Go through the entries below from the first line and output each one exactly, up to and including the line with "rewrite set_freemap_same. unfold".

········

(* ===== verification/SfsFile.v ===== *)
(** The contents of files: what the block map of an inode means, and that [sfs_bmap_load_nolock] and
    [sfs_io_nolock] (kern/fs/sfs/sfs_inode.c) read and write it. *)
From S2P Require Import Prelude Bitmap SfsDisk Iobuf SfsInode.

Module SfsFile.
Import Bitmap SfsDisk Iobuf SfsInode.
Set Default Proof Using "Type".
Notation card := stdpp.base.size.

(** * Free and used blocks *)

(** The free blocks of a mounted file system are [F], all of them blocks of the file system other than
    the super block, and the super block knows how many there are. *)
Record fs_ok (s : sfs_fs) (F : gset Z) : Prop := {
  ok_wf : wf (freemap s);
  ok_blocks : blocks (super s) ≤ nbits (freemap s) ∧ blocks (super s) < 2 ^ 32;
  ok_free : ∀ i, free (freemap s) i ↔ i ∈ F;
  ok_range : ∀ i, i ∈ F → 0 < i < blocks (super s);
  ok_unused : unused_blocks (super s) = Z.of_nat (card F) }.

Definition used (B : Z) (F : gset Z) (b : Z) : Prop := 0 < b < B ∧ b ∉ F.

Lemma set_freemap_same s : set_freemap s (freemap s) = s.
Proof. by destruct s. Qed.

Lemma size_F_bound s F : fs_ok s F → Z.of_nat (card F) < 2 ^ 32.
Proof.
  intros [_ [_ HB] _ Hr _].
  assert (F ⊆ list_to_set (seqZ 0 (blocks (super s)))) as Hsub.
  { intros i Hi. apply elem_of_list_to_set, elem_of_seqZ. specialize (Hr i Hi). lia. }
  apply subseteq_size in Hsub. rewrite size_list_to_set in Hsub by apply NoDup_seqZ. rewrite length_seqZ in Hsub. lia.
Qed.

Section run.
Context `{E : heap_env}.

Lemma inuse_run s F i :
  fs_ok s F → 0 < i < blocks (super s) → sfs_block_inuse i s = Ret (bool_decide (i ∉ F), s).
Proof.
  intros Hok Hi. pose proof (ok_wf _ _ Hok) as Hwf. pose proof (ok_blocks _ _ Hok).
  unfold sfs_block_inuse. step using reflexivity.
  rewrite (proj2 (Z.eqb_neq i 0)), (proj2 (Z.ltb_lt _ _)) by lia. cbn [negb andb].
  step using (unfold fm; rewrite bitmap_test_run by (done || lia); reflexivity).
  rewrite set_freemap_same. unfold mret, M_ret. do 2 f_equal.
  rewrite (bool_decide_ext _ _ (ok_free _ _ Hok i)). destruct (bool_decide_reflect (i ∈ F)), (bool_decide_reflect (i ∉ F)); tauto.
Qed.

Lemma used_run s F i : fs_ok s F → used (blocks (super s)) F i → sfs_block_inuse i s = Ret (true, s).
Proof. intros Hok [Hi Hn]. rewrite (inuse_run s F) by done. by rewrite bool_decide_true. Qed.

(** What a change of the disk only leaves in place. *)
Lemma fs_ok_disk s F d : fs_ok s F → fs_ok (set_disk s d) F.
Proof. intros []. by split. Qed.

Lemma fs_ok_inodes s F m : fs_ok s F → fs_ok (set_inodes s m) F.
Proof. intros []. by split. Qed.

Lemma wblock_nolock_run s b buf check :
  0 < b < blocks (super s) →
  sfs_wblock_nolock buf b check s = Ret (0, set_disk s (write_bytes (disk s) (b * 4096) (take 4096 buf))).
Proof.
  intros Hb. unfold sfs_wblock_nolock, check_blkno.
  assert ((s ← get; assert ((negb (b =? 0) || negb check) && (b <? blocks (super s)))) s = Ret (tt, s)) as H.
  { step using reflexivity. unfold assert. by rewrite (proj2 (Z.eqb_neq b 0)), (proj2 (Z.ltb_lt _ _)) by lia. }
  step using (exact H). step using reflexivity. done.
Qed.

Lemma rblock_nolock_run s b check :
  0 < b < blocks (super s) → sfs_rblock_nolock b check s = Ret ((0, read_bytes (disk s) (b * 4096) 4096), s).
Proof.
  intros Hb. unfold sfs_rblock_nolock, check_blkno.
  assert ((s ← get; assert ((negb (b =? 0) || negb check) && (b <? blocks (super s)))) s = Ret (tt, s)) as H.
  { step using reflexivity. unfold assert. by rewrite (proj2 (Z.eqb_neq b 0)), (proj2 (Z.ltb_lt _ _)) by lia. }
  step using (exact H). step using reflexivity. done.
Qed.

········

EXPECTED OUTPUT =
(* ===== verification/SfsFile.v ===== *)
(** The contents of files: what the block map of an inode means, and that [sfs_bmap_load_nolock] and
    [sfs_io_nolock] (kern/fs/sfs/sfs_inode.c) read and write it. *)
From S2P Require Import Prelude Bitmap SfsDisk Iobuf SfsInode.

Module SfsFile.
Import Bitmap SfsDisk Iobuf SfsInode.
Set Default Proof Using "Type".
Notation card := stdpp.base.size.

(** * Free and used blocks *)

(** The free blocks of a mounted file system are [F], all of them blocks of the file system other than
    the super block, and the super block knows how many there are. *)
Record fs_ok (s : sfs_fs) (F : gset Z) : Prop := {
  ok_wf : wf (freemap s);
  ok_blocks : blocks (super s) ≤ nbits (freemap s) ∧ blocks (super s) < 2 ^ 32;
  ok_free : ∀ i, free (freemap s) i ↔ i ∈ F;
  ok_range : ∀ i, i ∈ F → 0 < i < blocks (super s);
  ok_unused : unused_blocks (super s) = Z.of_nat (card F) }.

Definition used (B : Z) (F : gset Z) (b : Z) : Prop := 0 < b < B ∧ b ∉ F.

Lemma set_freemap_same s : set_freemap s (freemap s) = s.
Proof. by destruct s. Qed.

Lemma size_F_bound s F : fs_ok s F → Z.of_nat (card F) < 2 ^ 32.
Proof.
  intros [_ [_ HB] _ Hr _].
  assert (F ⊆ list_to_set (seqZ 0 (blocks (super s)))) as Hsub.
  { intros i Hi. apply elem_of_list_to_set, elem_of_seqZ. specialize (Hr i Hi). lia. }
  apply subseteq_size in Hsub. rewrite size_list_to_set in Hsub by apply NoDup_seqZ. rewrite length_seqZ in Hsub. lia.
Qed.

Section run.
Context `{E : heap_env}.

Lemma inuse_run s F i :
  fs_ok s F → 0 < i < blocks (super s) → sfs_block_inuse i s = Ret (bool_decide (i ∉ F), s).
Proof.
  intros Hok Hi. pose proof (ok_wf _ _ Hok) as Hwf. pose proof (ok_blocks _ _ Hok).
  unfold sfs_block_inuse. step using reflexivity.
  rewrite (proj2 (Z.eqb_neq i 0)), (proj2 (Z.ltb_lt _ _)) by lia. cbn [negb andb].
  step using (unfold fm; rewrite bitmap_test_run by (done || lia); reflexivity).
  rewrite set_freemap_same. unfold mret, M_ret. do 2 f_equal.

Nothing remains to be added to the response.